MAKING PITT WORK: Entrepreneurs have a friend in librarian LaMonica Wiggins

By MARTY LEVINE

Even with so many businesses shuttered during the COVID-19 pandemic, entrepreneurs are still busy dreaming up — and making concrete plans for — startup companies.

LaMonica Wiggins remains their top Pitt resource for help.

LaMonica WigginsWiggins, entrepreneurship librarian in the research and educational support department of the University Library System, still meets with students, faculty, staff and community members (remotely, of course) who are intent on finding the best information on which to base their business decisions: What is the market I’m aiming for? What is the climate like in that business area? Who are the essential customers?

Wiggins has long combined libraries and business. After earning both her bachelor’s and master’s degrees here (the latter a master’s in library and information science in 2011), she spent several years working for the Carnegie Downtown and Business, where she was a business librarian. “That’s where my interest bloomed,” Wiggins says.

More recently, she was at Penn State as their entrepreneurship librarian. “Once the same position came open at Pitt, I jumped on it,” she says. “It was the chance to reconnect with the ecosystem in Pittsburgh and see what the University was doing about entrepreneurship as well.”

Startups at the University tend to be more focused on technology or advances in the health sciences, but Wiggins’ Pitt clients range across the Schools of Medicine, Engineering, business and many other areas.

When the campus is up and running, she takes her expertise into classrooms where students need to learn how to navigate such library resources, and runs a twice-weekly business research clinic, which she started to facilitate one-on-one business research consultations. Under COVID-19, that work has moved to Skype or Zoom. She helps with the University’s Big Idea and Pitt Innovation Challenge (PInCh) competitions as well.

Wiggins also normally conducts a lot of community outreach, regularly meeting with business hopefuls at the Community Engagement Center in Homewood or the Riverside Center for Innovation on the North Shore, which focuses on minority entrepreneurs. Her experience with public libraries has helped her redirect her community clients to resources available online for those with a Carnegie Library card, since normally they could access Pitt resources only by coming to campus.

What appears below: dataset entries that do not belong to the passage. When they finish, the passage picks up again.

Lemma add_then_delete_witness :
  ∃ d' s',
    (@handleAdd ber_model (example_request add_eve);;
     @handleDelete ber_model (example_request (MDelete (mkDeleteMessage 8 eve_dn []))))
      (at_rest example_dir example_store "" ()) =
      (Ok (), at_rest d' s' ("" +:+ @stream ber_model
         [general_answer (example_request add_eve) ApplicationAddResponse ResultSuccess
            "Unused" "Unused";
          general_answer (example_request (MDelete (mkDeleteMessage 8 eve_dn [])))
            ApplicationDelResponse ResultSuccess "Unused" "Unused"]) ()) ∧
    users d' = users example_dir.
Proof.
  destruct (@add_then_delete ber_model (example_request add_eve)
    (example_request (MDelete (mkDeleteMessage 8 eve_dn []))) example_dir example_store ""
    (mkAddMessage 7 eve_dn [mkAttribute "password" ["secret"]] []) (mkDeleteMessage 8 eve_dn []))
    as (d' & s' & Hr & Hu & _);
    [apply example_ok|reflexivity|reflexivity|reflexivity|vm_compute; reflexivity..|].
  exists d', s'. split; [exact Hr|exact Hu].
Defined.

Lemma modify_refines_witness :
  ∃ e s' diag, modify_targets example_dir example_store bob_dn = [e] ∧
    @handleModify ber_model (example_request (modify_bob AddAttribute))
      (at_rest example_dir example_store "" ()) =
      (Ok (), at_rest example_dir s' ("" +:+ @stream ber_model
         [general_answer (example_request (modify_bob AddAttribute)) ApplicationModifyResponse
            ResultSuccess bob_dn diag]) ()) ∧
    GetAttributeValues (view s' e) "email" = ["bob@example.com"; "b@x"].
Proof.
  destruct (modify_targets example_dir example_store bob_dn) as [|e [|e2 l]] eqn:E;
    [vm_compute in E; discriminate E| |vm_compute in E; discriminate E].
  assert (e = 2%positive) as -> by (vm_compute in E; congruence).
  destruct (@modify_refines ber_model (example_request (modify_bob AddAttribute)) example_dir
    example_store "" (mkModifyMessage 8 bob_dn
      [mkChange AddAttribute (mkPartialAttribute "email" ["b@x"])] []) 2%positive)
    as (s' & diag & Hr & Hv & _); [apply example_ok|apply example_ok|reflexivity|exact E|].
  exists 2%positive, s', diag. split; [reflexivity|]. split; [exact Hr|].
  rewrite Hv. vm_compute. reflexivity.
Defined.

Lemma modify_replace_ignored_witness :
  ∃ e s' diag, modify_targets example_dir example_store bob_dn = [e] ∧
    @handleModify ber_model (example_request (modify_bob ReplaceAttribute))
      (at_rest example_dir example_store "" ()) =
      (Ok (), at_rest example_dir s' ("" +:+ @stream ber_model
         [general_answer (example_request (modify_bob ReplaceAttribute)) ApplicationModifyResponse
            ResultSuccess (DN (view example_store e)) diag]) ()).
Proof.
  destruct (modify_targets example_dir example_store bob_dn) as [|e [|e2 l]] eqn:E;
    [vm_compute in E; discriminate E| |vm_compute in E; discriminate E].
  destruct (@modify_replace_ignored ber_model (example_request (modify_bob ReplaceAttribute))
    example_dir example_store "" (mkModifyMessage 8 bob_dn
      [mkChange ReplaceAttribute (mkPartialAttribute "email" ["b@x"])] []) e)
    as (s' & diag & Hr & _);
    [apply example_ok|apply example_ok|reflexivity|exact E|by repeat constructor|].
  exists e, s', diag. split; [reflexivity|exact Hr].
Defined.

Now she is aiming to devise a set of new resources all about starting a business during COVID-19. “Small business owners are in survival mode now,” she notes. And while she herself has fewer customers, they keep coming nonetheless. She is working on the possibility of a podcast, a pandemic-specific library resources guide or an asynchronous online class.

Starting a business in the U.S. is toughest for minority and women entrepreneurs, and Wiggins is particularly aware of their hurdles.

“They often face some unique challenges,” such as access to business capital and helpful networks of experienced individuals, she says. “My passion is to work with these types of entrepreneurs to help them get a leg up on the process,” Wiggins says. “I want to give them all the tools they need to succeed.”